Background information
- Born: Maizie Ursula Williams 25 March 1951 (age 75) Brades, Montserrat
- Origin: Birmingham, England
- Genres: R&B, eurodisco, reggae
- Occupations: Model; dancer; singer;
- Years active: 1973–present
- Labels: Hansa Records, Sony-BMG
- Formerly of: Boney M.

= Maizie Williams =

British model and singer (born 1951)

Maizie Ursula Williams (born 25 March 1951) is a British model, dancer and singer who became one of the original members of the successful 1970s disco music group Boney M. Though she did not sing on the studio recordings of their songs, she did perform live and subsequently established an independent career as a singer.

==Early years==
Born in Montserrat in the West Indies, Williams, along with her siblings, moved to the United Kingdom in the 1960s, and was brought up in Birmingham, England. Williams began working as a model, eventually gaining the title Miss Black Beautiful in a contest in 1973. After this initial success she went on to front her own band, Black Beautiful People. She later moved to West Germany with her friend Sheyla Bonnick. One day in 1975, while at a restaurant, the two were approached by an agent who asked if they were interested in joining a new pop group called Boney M. "She asked if we could sing. Well, you don't say no, do you," Williams later recalled in an interview. She had previously been singing with a local band back in England but had been told off by her brother Billy: "You have a terrible voice. Better keep working as a walking clothes-hanger."

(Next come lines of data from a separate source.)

(** ** The daily instants *)

Lemma today_at_eq now h : today_at now h = now / Day * Day + h * Hour.
Proof.
  unfold today_at. pose proof (Date_of_time now h) as Hd.
  by destruct (civil_of_days (days_of_time now)) as [[y m] d].
Qed.

Lemma day_bounds t : t / Day * Day <= t < t / Day * Day + Day.
Proof. pose proof (Z.div_mod t Day ltac:(done)). pose proof (Z.mod_pos_bound t Day ltac:(done)). lia. Qed.

(** The specification: consolidation at every midnight, funding at every
    01:00. *)
Definition scheduled (task : Task) (t : Z) : Prop :=
  match task with TaskConsolidation => t mod Day = 0 | TaskFunding => t mod Day = Hour end.

Lemma scheduled_midnight k : scheduled TaskConsolidation (k * Day).
Proof. apply Z.mod_mul. done. Qed.

Lemma scheduled_one k : scheduled TaskFunding (k * Day + Hour).
Proof. unfold scheduled. rewrite Z.add_comm, Z.mod_add by done. done. Qed.

Lemma scheduled_cases task t : scheduled task t -> exists k, t = k * Day \/ t = k * Day + Hour.
Proof.
  exists (t / Day). pose proof (Z.div_mod t Day ltac:(done)). destruct task; unfold scheduled in *; lia.
Qed.

(** The next task is the earliest daily instant that has not passed, with
    the task of that instant; it is less than a day away. *)
Theorem next_task_spec now :
  let '(task, at_) := NextScheduledTaskUTC now in
  scheduled task at_ /\ now <= at_ <= now + 23 * Hour /\
  forall task' t, scheduled task' t -> now <= t -> at_ <= t.
Proof.
  unfold NextScheduledTaskUTC, AddDays. rewrite !today_at_eq.
  unfold dailyConsolidationHourUTC, dailyRunHourUTC. rewrite Z.mul_0_l, Z.add_0_r, Z.mul_1_l.
  pose proof (day_bounds now) as Hb. set (k := now / Day) in *.
  assert (Hnext : forall task' t, scheduled task' t -> exists j, (t = j * Day \/ t = j * Day + Hour)) by eauto using scheduled_cases.
  unfold Day, Hour, Minute, Second in *.
  destruct (Z.ltb_spec (k * (24 * (60 * (60 * 1000000000)))) now) as [H0|H0]; cbn [negb].
  - destruct (Z.ltb_spec (k * (24 * (60 * (60 * 1000000000))) + 60 * (60 * 1000000000)) now) as [H1|H1]; cbn [negb].
    + split; [replace (_ + _) with ((k + 1) * Day) by (unfold Day, Hour, Minute, Second; lia); apply scheduled_midnight|].
      split; [lia|]. intros task' t (j & Hj)%Hnext Ht. lia.
    + split; [apply (scheduled_one k)|]. split; [lia|]. intros task' t (j & Hj)%Hnext Ht. lia.
  - split; [apply (scheduled_midnight k)|]. split; [lia|]. intros task' t (j & Hj)%Hnext Ht. lia.
Qed.

(** [NextDailyRunUTC] is the first 01:00 strictly after the given time. *)
Theorem next_daily_run_spec now :
  scheduled TaskFunding (NextDailyRunUTC now) /\ now < NextDailyRunUTC now <= now + Day /\
  forall t, scheduled TaskFunding t -> now < t -> NextDailyRunUTC now <= t.
Proof.
  unfold NextDailyRunUTC, AddDays. rewrite !today_at_eq. unfold dailyRunHourUTC. rewrite Z.mul_1_l.
  pose proof (day_bounds now) as Hb. set (k := now / Day) in *.
  assert (Hnext : forall t, scheduled TaskFunding t -> exists j, t = j * Day + Hour).
  { intros t Ht. exists (t / Day). pose proof (Z.div_mod t Day ltac:(done)). unfold scheduled in Ht. lia. }
  unfold Day, Hour, Minute, Second in *.
  destruct (Z.ltb_spec now (k * (24 * (60 * (60 * 1000000000))) + 60 * (60 * 1000000000))) as [H0|H0]; cbn [negb].
  - split; [apply (scheduled_one k)|]. split; [lia|]. intros t (j & ->)%Hnext Ht. lia.
  - split; [|split; [lia|intros t (j & ->)%Hnext Ht; lia]].
    replace (_ + _ + _) with ((k + 1) * Day + Hour) by (unfold Day, Hour, Minute, Second; lia). apply scheduled_one.
Qed.

(** ** The discipline of the loop *)

(** What an observer of the operations knows: the last time read, the instant
    the timer was set for and whether it fired, the funding failures in a row
    with the last one, and the error of the context. *)
Record observer : Type := mkObserver {
  ob_now : Z;
  ob_set : Z;
  ob_fired : bool;
  ob_failures : Z;
  ob_last : option error;
  ob_ctx : option error
}.
#[export] Instance observer_settable : Settable observer := fun w =>
  mkObserver (ob_now w) (ob_set w) (ob_fired w) (ob_failures w) (ob_last w) (ob_ctx w).

Definition observe (w : observer) (o : SchedOp) : SchedResp o -> observer :=
  match o with
  | CtxErr => fun r => match r with Some e => w <| ob_ctx := Some e |> | None => w end
  | Now => fun r => w <| ob_now := r |>
  | NewTimer delay => fun _ => w <| ob_set := ob_now w + delay |>
  | Wait => fun r => match r with CtxDone e => w <| ob_ctx := Some e |> | Fired => w <| ob_fired := true |> end
  | Consolidate => fun _ => w <| ob_fired := false |>
  | RunFunding => fun r =>
      match r with
      | None => w <| ob_fired := false |> <| ob_failures := 0 |> <| ob_last := None |>
      | Some e => w <| ob_fired := false |> <| ob_failures ::= Z.succ |> <| ob_last := Some e |>
      end
  | _ => fun _ => w
  end.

It turned out that it was not important if Williams could sing or not, since the job was to dance and mime to a disco song called "Baby Do You Wanna Bump" that producer Frank Farian had recorded the vocals for, but was unable to promote himself since he had a career as a schlager singer in his own name. Williams and Bonnick teamed up with two other performers identified only as "Nathalie" and "Mike". They did a discothèque tour and a few TV performances over the next months. However, no footage has ever surfaced of the earlier Boney M lineup. Nathalie left the group and was replaced by Claudja Barry. Sheyla then decided that lip-synching was not for her and also left, hoping to achieve a solo career. Mike left as well, and the two were replaced by new members Marcia Barrett and Bobby Farrell. When Claudja went the same way as Sheyla, Liz Mitchell took her place, and finally the pieces fell together. Boney M. were assembled as a real group and ready to do a follow-up to "Baby Do You Wanna Bump". The classic Boney M. lineup as Bobby Farrell, Maizie Williams and Marcia Barrett performing "Baby Do You Wanna Bump" on the Dutch music show Top Pop was first recorded on 2 January 1976. Liz Mitchell joined the group later.

==Boney M.==
Both Liz Mitchell and Marcia Barrett were singers and would participate in the group's recordings together with producer Frank Farian who did the deep male voice. The threesome recorded the follow-up single "Daddy Cool" which soon became a worldwide hit and launched the group's phenomenal career, with numerous hit singles and albums over the next decade. Williams and Bobby Farrell did not sing on the records. This did not create a scandal, firstly as this practice had become commonplace within the disco genre during the late 1970s, and the fact as both Williams and Farrell sang on live performances.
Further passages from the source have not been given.